WASHINGTON: Better family relationships are associated with good asthma management behaviours and outcomes for those living in dangerous neighbourhoods, a new study reveals.
The findings of the study were published in the journal ‘Pediatrics’. For children with asthma, neighbourhood environmental conditions — the role of allergens and pollutants, for example — have long been known to play an important role, but less is known about how social conditions in the neighbourhood might affect children’s asthma.
In the study, researchers sought to test whether there are social factors that can buffer children from the negative effects of difficult neighbourhood conditions, focusing on one particular factor they thought would be important in the lives of children — whether they had positive and supportive family relationships.
“We found significant interactions between neighbourhood conditions and family relationship quality predicting clinical asthma outcomes,” said lead study author Edith Chen.
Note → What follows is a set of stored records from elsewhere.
(** The data an artifact presents. *)
Definition artifact_data (a : artifact) : list dataframe :=
  match a with
  | ATable df => [df]
  | AHistogram fig => [pxh_data_frame fig]
  | AScatter fig => [pxs_data_frame fig]
  | APlot fig => hp_data <$> ax_artists fig
  end.

(** The column labels an artifact names. *)
Definition artifact_columns (a : artifact) : list string :=
  match a with
  | ATable _ => []
  | AHistogram fig => [pxh_x fig; pxh_color fig]
  | AScatter fig => [pxs_x fig; pxs_y fig; pxs_color fig; pxs_symbol fig]
  | APlot fig => ax_artists fig ≫= λ h, [hp_x h; hp_hue h]
  end.

(** [sns.histplot(..., ax=ax)] (lines 79-85) draws on the axes. *)
Definition sns_histplot (data : dataframe) (x : string) (bins : Z) (hue : string)
    (fig : mpl_figure) : mpl_figure :=
  Figure (ax_artists fig ++ [Histplot data x bins hue]) (ax_title fig).

(** [ax.set_title(t)] (line 86) replaces the axes' title. *)
Definition ax_set_title (t : string) (fig : mpl_figure) : mpl_figure :=
  Figure (ax_artists fig) t.

(** ** The reactive functions *)

Abbreviation calc_rx := (rx (inputE input_type)).
Abbreviation server_rx := (rx (readE input_type calc_id dataframe)).

(** [input.<i>()] inside an output function. *)
Definition input (i : input_id) : server_rx (input_type i) :=
  trigger (ReadInput i).

(** [filtered_data()] inside an output function. *)
Definition call_filtered_data : server_rx dataframe :=
  trigger (ReadCalc calc_filtered_data).

(** [plt.subplots()] (line 78): pyplot opens a new figure, which it
    keeps among its open figures until the figure is closed, and returns
    it with its one [Axes]: nothing drawn, no title. *)
Definition plt_subplots : server_rx mpl_figure :=
  (let! _ := trigger (Effect "plt.subplots") in
   return! (Figure [] ""))%rx.

(** ** Figures

    The figures an execution opened with pyplot, and the figures it
    handed to its renderer: the one it returned, if it returned one.  A
    figure that is opened and not returned is held by nobody, and is not
    closed. *)

Abbreviation server_execution := (execution (O:=output_id) (OV:=artifact)).

Definition ex_opened (e : server_execution) : nat :=
  length (filter (λ name, name = "plt.subplots") (ex_effects e)).

Definition ex_returned (e : server_execution) : nat :=
  match ex_outcome e with
  | Ok (APlot _) => 1
  | _ => 0
  end.

(** An execution that returned every figure it opened. *)
Definition figures_accounted (e : server_execution) : Prop :=
  ex_returned e = ex_opened e.

#[export] Instance figures_accounted_dec e : Decision (figures_accounted e).
Proof. unfold figures_accounted. apply _. Defined.

Section server.
Context (penguins_df : dataframe).

(** Lines 45-47: the rows of the table whose species is selected. *)
Definition filtered_data : calc_rx dataframe :=
  (let! selected := trigger (InputE selected_species_list) in
   try! df := where_isin penguins_df "species" selected in
   return! df)%rx.

(** Lines 49-52. *)
Definition data_table : server_rx artifact :=
  (let! df := call_filtered_data in
   return! (ATable df))%rx.

(** Lines 54-57. *)
Definition data_grid : server_rx artifact :=
  (let! df := call_filtered_data in
   return! (ATable df))%rx.

(** Lines 59-71.  The arguments of [px.histogram] are evaluated left to
    right: [filtered_data()] is called before [int(bins)] can raise. *)
Definition plotly_histogram : server_rx artifact :=
  (let! col := input selected_attribute in
   let! bins := input plotly_bin_count in
   let! df := call_filtered_data in
   try! nbins := py_int bins in
   return! (AHistogram
     (PxHistogram df col nbins "species" ("Plotly Histogram of " +:+ col))))%rx.

(** Lines 73-87. *)
Definition seaborn_histogram : server_rx artifact :=
  (let! col := input selected_attribute in
   let! bins := input seaborn_bin_count in
   let! fig := plt_subplots in
   let! df := call_filtered_data in
   try! nbins := py_int bins in
   let fig := sns_histplot df col nbins "species" fig in
   let fig := ax_set_title ("Seaborn Histogram of " +:+ col) fig in
   return! (APlot fig))%rx.

(** Lines 89-104. *)
Definition plotly_scatterplot : server_rx artifact :=
  (let! df := call_filtered_data in
   return! (AScatter
     (PxScatter df "bill_depth_mm" "bill_length_mm" "species" "species"
        (list_to_map [("bill_depth_mm", "Bill Depth (mm)");
                      ("bill_length_mm", "Bill Length (mm)")])
        "Bill Depth vs. Bill Length by Penguin Species")))%rx.
(** The function and the relation describe the same steps. *)
Lemma exec_action_step p a p' : exec_action p a = Some p' ↔ proc_step p a p'.
Proof.
  split.
  - destruct a as [[c|c msg|c]|c o]; simpl.
    + destruct (sessions p !! c) eqn:Hc; intros [= <-];
        [apply step_connected; by rewrite Hc | by apply step_connect].
    + intros [= <-]. constructor.
    + intros [= <-]. constructor.
    + destruct (sessions p !! c) as [s|] eqn:Hc; simpl; [|done].
      destruct (outs s !! o) eqn:Ho; [done|]. intros [= <-]. by eapply step_execute.
  - destruct 1 as [p c Hc|p c [s Hc]|p c msg|p c|p c o s Hc Ho]; simpl;
      rewrite ?Hc; simpl; try done.
    unfold pending in Ho. by rewrite Ho.
Qed.

Lemma exec_actions_run p tr p' : exec_actions p tr = Some p' ↔ proc_run p tr p'.
Proof.
  revert p; induction tr as [|a tr IH]; intros p; simpl.
  { split; [intros [= <-]; constructor | by inversion 1]. }
  split.
  - destruct (exec_action p a) as [p1|] eqn:Ha; simpl; [|done].
    intros Hr%IH. econstructor; [by apply exec_action_step|done].
  - inversion_clear 1 as [|? ? p1 ? ? Hs Hr].
    apply exec_action_step in Hs. rewrite Hs. simpl. by apply IH.
Qed.

Lemma proc_run_app p tr1 p1 tr2 p2 :
  proc_run p tr1 p1 → proc_run p1 tr2 p2 → proc_run p (tr1 ++ tr2) p2.
Proof. induction 1; simpl; [done|]. intros. econstructor; eauto. Qed.

Lemma requests_app tr1 tr2 : requests (tr1 ++ tr2) = requests tr1 ++ requests tr2.
Proof. apply omap_app. Qed.

Lemma requests_execute c (os : list output_id) : requests (Execute c <$> os) = [].
Proof. by induction os. Qed.

(** A step keeps every session coherent, and the table. *)
Lemma proc_step_coherent df p a p' :
  proc_coherent df p → proc_step p a p' → proc_coherent df p'.
Proof.
  intros [<- Hp] Hstep.
  destruct Hstep as [p c Hc|p c Hc|p c msg|p c|p c o s Hc Ho];
    (split; [done|]); simpl; intros c' s'.
  - rewrite lookup_insert_Some. intros [[<- <-]|[_ Hs]]; [apply init_coherent|by eapply Hp].
  - apply Hp.
  - rewrite lookup_alter_Some.
    intros [(<- & s0 & Hs & ->)|[_ Hs]]; [apply write_all_coherent|]; by eapply Hp.
  - rewrite lookup_delete_Some. intros [_ Hs]. by eapply Hp.
  - rewrite lookup_insert_Some.
    intros [[<- <-]|[_ Hs]]; [apply run_output_coherent|]; by eapply Hp.
Qed.

Lemma proc_run_coherent df p tr p' :
  proc_coherent df p → proc_run p tr p' → proc_coherent df p'.
Proof. intros Hp Hr. induction Hr; eauto using proc_step_coherent. Qed.

Lemma proc_coherent_start df : proc_coherent df (Process df ∅).
Proof. split; [done|]. simpl. intros c s. by rewrite lookup_empty. Qed.

(** A step changes the inputs of a client as its own requests say. *)
Lemma proc_step_inputs p a p' c :
  proc_step p a p' →
  inputs <$> sessions p' !! c = store_action c a (inputs <$> sessions p !! c).
Proof.
  destruct 1 as [p c0 Hc|p c0 [s Hc]|p c0 msg|p c0|p c0 o s Hc Ho]; simpl.
  - case_decide as E; [subst; by rewrite lookup_insert_eq, Hc | by rewrite lookup_insert_ne].
  - case_decide as E; [subst; by rewrite Hc | done].
  - case_decide as E; [subst|by rewrite lookup_alter_ne].
    rewrite lookup_alter_eq. destruct (sessions p !! c) as [s|]; simpl; [|done].
    f_equal. exact (inputs_write_all (decode_all msg) s).
  - case_decide as E; [subst; by rewrite lookup_delete_eq | by rewrite lookup_delete_ne].
  - destruct (decide (c0 = c)) as [->|E]; [|by rewrite lookup_insert_ne].
    rewrite lookup_insert_eq, Hc. simpl. f_equal. apply inputs_run_output.
Qed.

Lemma proc_run_inputs p tr p' c :
  proc_run p tr p' →
  inputs <$> sessions p' !! c
  = foldl (λ e a, store_action c a e) (inputs <$> sessions p !! c) tr.
Proof.
  induction 1 as [|p a p1 tr p2 Hs Hr IH]; [done|].
  simpl. by rewrite IH, (proc_step_inputs p a p1).
Qed.

Lemma foldl_store_action c tr (env : option inputs_state) :
  foldl (λ e a, store_action c a e) env tr
  = foldl (λ e r, store_step r e) env (requests_of c (requests tr)).
Proof.
  revert env; induction tr as [|[r|c' o] tr IH]; intros env; simpl; [done| |apply IH].
  unfold requests_of. rewrite filter_cons. case_decide; simpl; apply IH.
Qed.

(** The executions of one session are steps of the process. *)
Lemma nsteps_proc_run df n s s' p c :
  penguins_df p = df → sessions p !! c = Some s →
  nsteps (run_step (server df)) n s s' →
  ∃ os, length os = n
    ∧ proc_run p (Execute c <$> os) (Process df (<[c := s']> (sessions p))).
Proof.
  intros Hdf Hc Hn. revert p Hdf Hc.
  induction Hn as [s|n s s1 s2 Hstep _ IH]; intros p <- Hc.
  { exists []. split; [done|]. rewrite insert_id by done. destruct p; constructor. }
  destruct Hstep as [o s Ho Hp].
  destruct (IH (Process (penguins_df p)
                  (<[c := run_output (server (penguins_df p)) o s]> (sessions p))))
    as (os & Hlen & Hrun); [done|by simpl; rewrite lookup_insert_eq|].
  exists (o :: os). split; [simpl; by rewrite Hlen|].
  simpl in *. rewrite insert_insert_eq in Hrun.
  econstructor; [by eapply step_execute|done].
Qed.

(** ** Figures, under interleaving

    The session of a client that keeps to the page leaves no figure
    behind, whatever the other clients send and however the executions
    are interleaved. *)

Lemma run_output_accounted df o s : accounted df s → accounted df (run_output (server df) o s).
Proof.
  intros (Hs & Hv & Hlog). split_and!; [engine_auto | by rewrite inputs_run_output|].
  rewrite log_run_output by done. apply Forall_app. split; [done|]. constructor; [|done].
  apply inputs_valid_iff in Hv as (_ & (z & Hz & _) & _).
  apply fresh_execution_accounted. by rewrite Hz.
Qed.

Lemma write_all_accounted df msg s :
  page_message msg → accounted df s → accounted df (write_all (decode_all msg) s).
Proof.
  intros Hmsg (Hs & Hv & Hlog). split_and!; [engine_auto| |by rewrite log_write_all].
  rewrite inputs_write_all. by apply store_all_valid.
Qed.
(** * boot-splash: SSD1351 early boot splash (nixos/pkgs/boot-splash.c)

    A shallow embedding of the C program and the properties of its
    frame composition, panel protocol, SPI chunking, animation loop and
    process lifecycle.

    Conventions of the embedding.
    - C [int] values are mathematical integers [Z].  The arithmetic of
      [draw_scanner] goes through the checked operations of [CInt], which
      report signed overflow and division by zero (both undefined
      behaviour in C) instead of inventing a value.
    - [uint8_t] and [uint16_t] values are [Z] with the conversion written
      out ([to_uint8], [to_uint16]).
    - Arrays ([framebuf], [welcome_image], the byte buffers handed to the
      SPI layer) are lists; an indexed store is stdpp's list insert.  All
      indices the program computes are in range, which is what the
      lookup lemmas below establish.
    - System calls are recorded as an ordered list of [event]s.  The
      results the kernel hands back ([open], the line request [ioctl])
      come from an [env] record. *)

From Stdlib Require Import ZArith Lia.
From stdpp Require Import base decidable list list_numbers strings.
From Equations Require Import Equations.

#[local] Open Scope Z_scope.

(** ** Constants *)

Definition WIDTH : Z := 128.
Definition HEIGHT : Z := 128.
Definition SPI_DEVICE : string := "/dev/spidev0.0".
Definition SPI_SPEED : Z := 40000000.
Definition GPIO_DC : Z := 24.
Definition GPIO_RST : Z := 25.
Definition COL_BLACK : Z := 0x0000.
Definition COL_RED : Z := 0x001F.

(** Number of pixels of a frame, [WIDTH * HEIGHT], as a list length. *)
Definition NPIX : nat := Z.to_nat (WIDTH * HEIGHT).

Definition to_uint8 (z : Z) : Z := z mod 256.
Definition to_uint16 (z : Z) : Z := z mod 65536.

(** ** Checked C [int] arithmetic *)

Module CInt.

Inductive ub := DivByZero | Overflow.

Inductive res (A : Type) :=
| Ok (a : A)
| Undef (u : ub).
Arguments Ok {A} a.
Arguments Undef {A} u.

Definition bind {A B} (m : res A) (k : A -> res B) : res B :=
  match m with
  | Ok a => k a
  | Undef u => Undef u
  end.

Definition INT_MIN : Z := -2147483648.
Definition INT_MAX : Z := 2147483647.

Definition in_int (z : Z) : bool := (INT_MIN <=? z) && (z <=? INT_MAX).

Definition check (z : Z) : res Z :=
  if in_int z then Ok z else Undef Overflow.

Definition sub (a b : Z) : res Z := check (a - b).
Definition mul (a b : Z) : res Z := check (a * b).
Definition abs (a : Z) : res Z := check (Z.abs a).
Definition div (a b : Z) : res Z :=
  if b =? 0 then Undef DivByZero else check (Z.quot a b).

End CInt.

Import CInt.

#[global] Instance res_ret : MRet res := @Ok.
#[global] Instance res_bind : MBind res := fun A B k m => CInt.bind m k.

(** ** Process state *)

(** The file-scope variables of the program.  [dc_req] and [rst_req] keep
    the [fd] field of the two [gpio_v2_line_request] structures, the only
    field the program reads back. *)
Record globals := mkGlobals {
  spi_fd : Z;
  gpio_fd : Z;
  dc_req : Z;
  rst_req : Z;
  framebuf : list Z
}.

(** Static initialisation: the two descriptors are [-1], the request
    structures and the frame buffer are zero-filled. *)
Definition initial_globals : globals :=
  {| spi_fd := -1; gpio_fd := -1; dc_req := 0; rst_req := 0;
     framebuf := replicate NPIX 0 |}.

Definition set_spi_fd (v : Z) (g : globals) : globals :=
  {| spi_fd := v; gpio_fd := gpio_fd g; dc_req := dc_req g;
     rst_req := rst_req g; framebuf := framebuf g |}.
Definition set_gpio_fd (v : Z) (g : globals) : globals :=
  {| spi_fd := spi_fd g; gpio_fd := v; dc_req := dc_req g;
     rst_req := rst_req g; framebuf := framebuf g |}.
Definition set_dc_req (v : Z) (g : globals) : globals :=
  {| spi_fd := spi_fd g; gpio_fd := gpio_fd g; dc_req := v;
     rst_req := rst_req g; framebuf := framebuf g |}.
Definition set_rst_req (v : Z) (g : globals) : globals :=
  {| spi_fd := spi_fd g; gpio_fd := gpio_fd g; dc_req := dc_req g;
     rst_req := v; framebuf := framebuf g |}.
Definition set_framebuf (v : list Z) (g : globals) : globals :=
  {| spi_fd := spi_fd g; gpio_fd := gpio_fd g; dc_req := dc_req g;
     rst_req := rst_req g; framebuf := v |}.

(** What the kernel answers during [hw_init]: the two [open] results
    (negative on failure) and, for each line request, [None] when the
    [ioctl] fails or [Some fd] with the descriptor it stored in the
    request. *)
Record env := mkEnv {
  env_open_spi : Z;
  env_open_gpio : Z;
  env_line_dc : option Z;
  env_line_rst : option Z
}.

(** Observable actions, in program order.  [Open] and [Get_line] carry
    what the kernel answered. *)
Inductive event :=
| Signal_install (signo : string)
| Open (path : string) (ret : Z)
| Spi_setup (fd : Z) (request : string) (value : Z)
| Get_line (chip_fd : Z) (pin : Z) (ret : option Z)
| Gpio_set (fd : Z) (bits : Z)
| Spi_message (fd : Z) (tx : list Z) (speed_hz : Z) (bits_per_word : Z)
| Nanosleep (ms : Z)
| Close (fd : Z)
| Perror (prefix : string)
| Stderr (msg : string).

(** ** GPIO and SPI transport *)

Definition msleep (ms : Z) : list event := [Nanosleep ms].

Definition gpio_request_line (chip_fd pin : Z) (answer : option Z) (req : Z)
  : Z * Z * list event :=
  match answer with
  | None =>
      (-1, req, [Get_line chip_fd pin None; Perror "GPIO_V2_GET_LINE_IOCTL"])
  | Some fd => (0, fd, [Get_line chip_fd pin (Some fd)])
  end.

Definition gpio_set (req : Z) (value : Z) : list event :=
  [Gpio_set req (if value =? 0 then 0 else 1)].

Definition chunk_size : nat := 4096.

(** [while (len > 0)]: one transfer of [this_len] bytes, then the pointer
    and the remaining length move on by [this_len]. *)
Equations? spi_write (g : globals) (data : list Z) : list event
  by wf (length data) lt :=
  spi_write g data with decide (0 < length data)%nat => {
    | right _ := [];
    | left _ :=
        let this_len :=
          if decide (chunk_size < length data)%nat then chunk_size
          else length data in
        Spi_message (spi_fd g) (take this_len data) SPI_SPEED 8
          :: spi_write g (drop this_len data) }.
Proof.
  rewrite length_drop. subst this_len. unfold chunk_size.
  destruct (decide _); lia.
Qed.

(** ** SSD1351 panel driver *)

Definition ssd1351_cmd (g : globals) (cmd : Z) : list event :=
  gpio_set (dc_req g) 0 ++ spi_write g [cmd].

Definition ssd1351_data (g : globals) (data : list Z) : list event :=
  gpio_set (dc_req g) 1 ++ spi_write g data.

Definition ssd1351_init (g : globals) : list event :=
  (* Hardware reset *)
  gpio_set (rst_req g) 1 ++ msleep 10 ++
  gpio_set (rst_req g) 0 ++ msleep 10 ++
  gpio_set (rst_req g) 1 ++ msleep 10 ++
  ssd1351_cmd g 0xFD ++ ssd1351_data g [0x12] ++
  ssd1351_cmd g 0xFD ++ ssd1351_data g [0xB1] ++
  ssd1351_cmd g 0xAE ++
  ssd1351_cmd g 0xB3 ++ ssd1351_data g [0xF1] ++
  ssd1351_cmd g 0xCA ++ ssd1351_data g [0x7F] ++
  ssd1351_cmd g 0x15 ++ ssd1351_data g [0x00; 0x7F] ++
  ssd1351_cmd g 0x75 ++ ssd1351_data g [0x00; 0x7F] ++
  ssd1351_cmd g 0xA0 ++ ssd1351_data g [0x74] ++
  ssd1351_cmd g 0xA1 ++ ssd1351_data g [0x00] ++
  ssd1351_cmd g 0xA2 ++ ssd1351_data g [0x00] ++
  ssd1351_cmd g 0xB5 ++ ssd1351_data g [0x00] ++
  ssd1351_cmd g 0xAB ++ ssd1351_data g [0x01] ++
  ssd1351_cmd g 0xB1 ++ ssd1351_data g [0x32] ++
  ssd1351_cmd g 0xB4 ++ ssd1351_data g [0xA0; 0xB5; 0x55] ++
  ssd1351_cmd g 0xBE ++ ssd1351_data g [0x05] ++
  ssd1351_cmd g 0xC7 ++ ssd1351_data g [0x0F] ++
  ssd1351_cmd g 0xB6 ++ ssd1351_data g [0x01] ++
  ssd1351_cmd g 0xA6 ++
  ssd1351_cmd g 0xC1 ++ ssd1351_data g [0xFF; 0xFF; 0xFF].

(** The loop of [ssd1351_flush] stores [buf[2i]] and [buf[2i+1]] for
    [i = 0, 1, ...] in increasing order, so the buffer it builds is the
    concatenation of the byte pairs in index order. *)
Fixpoint flush_buf (fb : list Z) (idx : list nat) : list Z :=
  match idx with
  | [] => []
  | i :: idx' =>
      let p := fb !!! i in
      to_uint8 (Z.shiftr p 8) :: to_uint8 (Z.land p 0xFF) :: flush_buf fb idx'
  end.

Definition ssd1351_flush (g : globals) : list event :=
  ssd1351_cmd g 0x15 ++ ssd1351_data g [0x00; 0x7F] ++
  ssd1351_cmd g 0x75 ++ ssd1351_data g [0x00; 0x7F] ++
  ssd1351_cmd g 0x5C ++
  ssd1351_data g (flush_buf (framebuf g) (seq 0 NPIX)).

(** ** Frame composition *)

(** [memcpy(dst, src, n)] on arrays of at least [n] elements. *)
Definition memcpy (dst src : list Z) (n : nat) : list Z :=
  take n src ++ drop n dst.

(** The colour of column [x]: the body of the outer loop of
    [draw_scanner] up to the assignment of [color]. *)
Definition scanner_color (center scanner_width x : Z) : res Z :=
  d ← CInt.sub x center;
  dist ← CInt.abs d;
  if dist <? scanner_width then
    m ← CInt.mul dist 31;
    q ← CInt.div m scanner_width;
    i ← CInt.sub 31 q;
    let intensity := if i <? 8 then 8 else i in
    Ok (Z.land (to_uint16 intensity) 0x1F)
  else Ok COL_BLACK.

(** The inner loop: [framebuf[y * WIDTH + x] = color] for
    [y = y_start .. HEIGHT - 1]. *)
Definition fill_column (y_start x color : Z) (fb : list Z) : list Z :=
  foldl (fun fb y => <[Z.to_nat (y * WIDTH + x) := color]> fb) fb
        (seqZ y_start (HEIGHT - y_start)).

(** The outer loop over the columns [xs]. *)
Fixpoint scan_columns (center scanner_width : Z) (xs : list Z) (fb : list Z)
  : res (list Z) :=
  match xs with
  | [] => Ok fb
  | x :: xs' =>
      color ← scanner_color center scanner_width x;
      scan_columns center scanner_width xs' (fill_column (HEIGHT - 4) x color fb)
  end.

(** The frame [draw_scanner] leaves in [framebuf] before it flushes. *)
Definition compose (welcome_image fb : list Z) (pos scanner_width : Z)
  : res (list Z) :=
  let fb0 := memcpy fb welcome_image NPIX in
  scan_columns pos scanner_width (seqZ 0 WIDTH) fb0.

Definition draw_scanner (welcome_image : list Z) (g : globals)
  (pos scanner_width : Z) : res (globals * list event) :=
  fb ← compose welcome_image (framebuf g) pos scanner_width;
  let g' := set_framebuf fb g in
  Ok (g', ssd1351_flush g').

(** ** Hardware set-up and tear-down *)

Definition hw_init (e : env) (g : globals) : Z * globals * list event :=
  let g := set_spi_fd (env_open_spi e) g in
  let ev := [Open SPI_DEVICE (env_open_spi e)] in
  if spi_fd g <? 0 then (-1, g, ev ++ [Perror "open spi"]) else
  let ev := ev ++ [Spi_setup (spi_fd g) "SPI_IOC_WR_MODE" 0;
                   Spi_setup (spi_fd g) "SPI_IOC_WR_BITS_PER_WORD" 8;
                   Spi_setup (spi_fd g) "SPI_IOC_WR_MAX_SPEED_HZ" SPI_SPEED] in
  let g := set_gpio_fd (env_open_gpio e) g in
  let ev := ev ++ [Open "/dev/gpiochip0" (env_open_gpio e)] in
  if gpio_fd g <? 0 then (-1, g, ev ++ [Perror "open gpiochip0"]) else
  let '(rc, dc, ev_dc) :=
    gpio_request_line (gpio_fd g) GPIO_DC (env_line_dc e) (dc_req g) in
  let g := set_dc_req dc g in
  let ev := ev ++ ev_dc in
  if rc <? 0 then (-1, g, ev) else
  let '(rc, rst, ev_rst) :=
    gpio_request_line (gpio_fd g) GPIO_RST (env_line_rst e) (rst_req g) in
  let g := set_rst_req rst g in
  let ev := ev ++ ev_rst in
  if rc <? 0 then (-1, g, ev) else
  (0, g, ev ++ ssd1351_init g).

Definition hw_cleanup (g : globals) : list event :=
  (if 0 <? dc_req g then [Close (dc_req g)] else []) ++
  (if 0 <? rst_req g then [Close (rst_req g)] else []) ++
  (if 0 <=? gpio_fd g then [Close (gpio_fd g)] else []) ++
  (if 0 <=? spi_fd g then [Close (spi_fd g)] else []).

(** ** Animation loop *)

(** The update of [pos] and [dir] in the body of the [while] loop. *)
Definition advance (scanner_width : Z) (st : Z * Z) : Z * Z :=
  let '(pos, dir) := st in
  let pos := pos + dir * 4 in
  if WIDTH - Z.quot scanner_width 2 <=? pos then
    (WIDTH - Z.quot scanner_width 2, -1)
  else if pos <=? Z.quot scanner_width 2 then
    (Z.quot scanner_width 2, 1)
  else (pos, dir).

Definition scanner_width : Z := 20.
“When children lived in neighbourhoods that were high in danger and disorder, the better their family relationships, the fewer symptoms and activity limitations they had, and the better their pulmonary,” Chen added.
In contrast, Chen said, when children lived in neighbourhoods that were lower in danger and disorder, their symptoms, activity limitations and pulmonary function were generally good, and the nature of their family relationships didn’t really matter.
Using Google Street View, the researchers were able to take a virtual walk through each of the research participant’s neighbourhoods, and code for indicators of neighbourhood danger or disorder, including evidence of graffiti, rundown or abandoned cars, bars or grates on windows and doors, and abandoned or boarded-up homes. That gave them a more objective indicator of the level of neighbourhood danger and disorder that a participant is likely experiencing on a daily basis as they walk to places from their home.
They then interviewed children about their family relationships and coded the amount of support, trust, and conflict that was present, and measured a variety of asthma outcomes — clinical, behavioural and biological — in these children.